The new building will include a large training room in which the Kalamazoo Dog Training Club can offer classes and club members can practice with their own dogs. Classes offered to first-time dog owners and those who adopt animals will teach them how to socialize and train their dogs so they will be less likely to become problem animals. The new training room will also be used for group adoptathons, seminars and fundraising events.

Possibly most noteworthy, the money for this new building will be raised through donations, not tax dollars. We do not wish to burden taxpayers, and we are confident that our community recognizes that the animals in Kalamazoo County deserve much better sheltering accommodations than our current facility offers.

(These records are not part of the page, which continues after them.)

(** The record of a creation, whatever the identifier. *)
Definition creating (record : Z → VmPlanRecord) (section : bool) (b e : Z) : Prop :=
  ∀ id, 1 ≤ id ≤ u64_max → record_ok (record id) ∧ creates (record id) id section b e ∧
    (vp_status (record id) = Status_kSuccess ∨ vp_status (record id) = Status_kPreexisting).

Lemma model_inv_next m : model_inv m → next_mapping_id_ m ≠ u64_max →
  model_inv (m <| next_mapping_id_ := next_mapping_id_ m + 1 |>).
Proof using.
  intros [H1 H2 H3 H4] Hne. split; cbn; [done|done| |lia].
  intros id g Hg. destruct (H3 id g Hg) as [G1 G2 G3 G4 G5]. split; cbn; done || lia.
Qed.

Lemma shrunk_none m m' id : shrunk m m' → live_generations_ m !! id = None →
  live_generations_ m' !! id = None.
Proof using.
  intros H Hnone. destruct (live_generations_ m' !! id) as [g|] eqn:E; [|done].
  destruct (H id g E) as (g' & Hg' & _). congruence.
Qed.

The Kalamazoo Humane Society has offered to take the lead in raising the money for the shelter so that all donations will be tax deductible. The Humane Society will own the building, and the other partners will lease space in the building. This collaboration between government, private not-for-profit and private for-profit groups, has not been previously accomplished in the animal welfare field. Once again, our community is poised to be a leader in innovation and resource utilization.

With this new animal shelter, Kalamazoo County will become a model for other communities that are struggling with similar animal welfare and financial issues. We believe that a community such as ours, which loves and values its animals, will help the Kalamazoo Humane Society raise the needed funds to build a community animal care center of which we can all be proud.

Stephen Lawrence is director of Kalamazoo Animal Services and Aaron Winters is the executive director of the Kalamazoo Humane Society.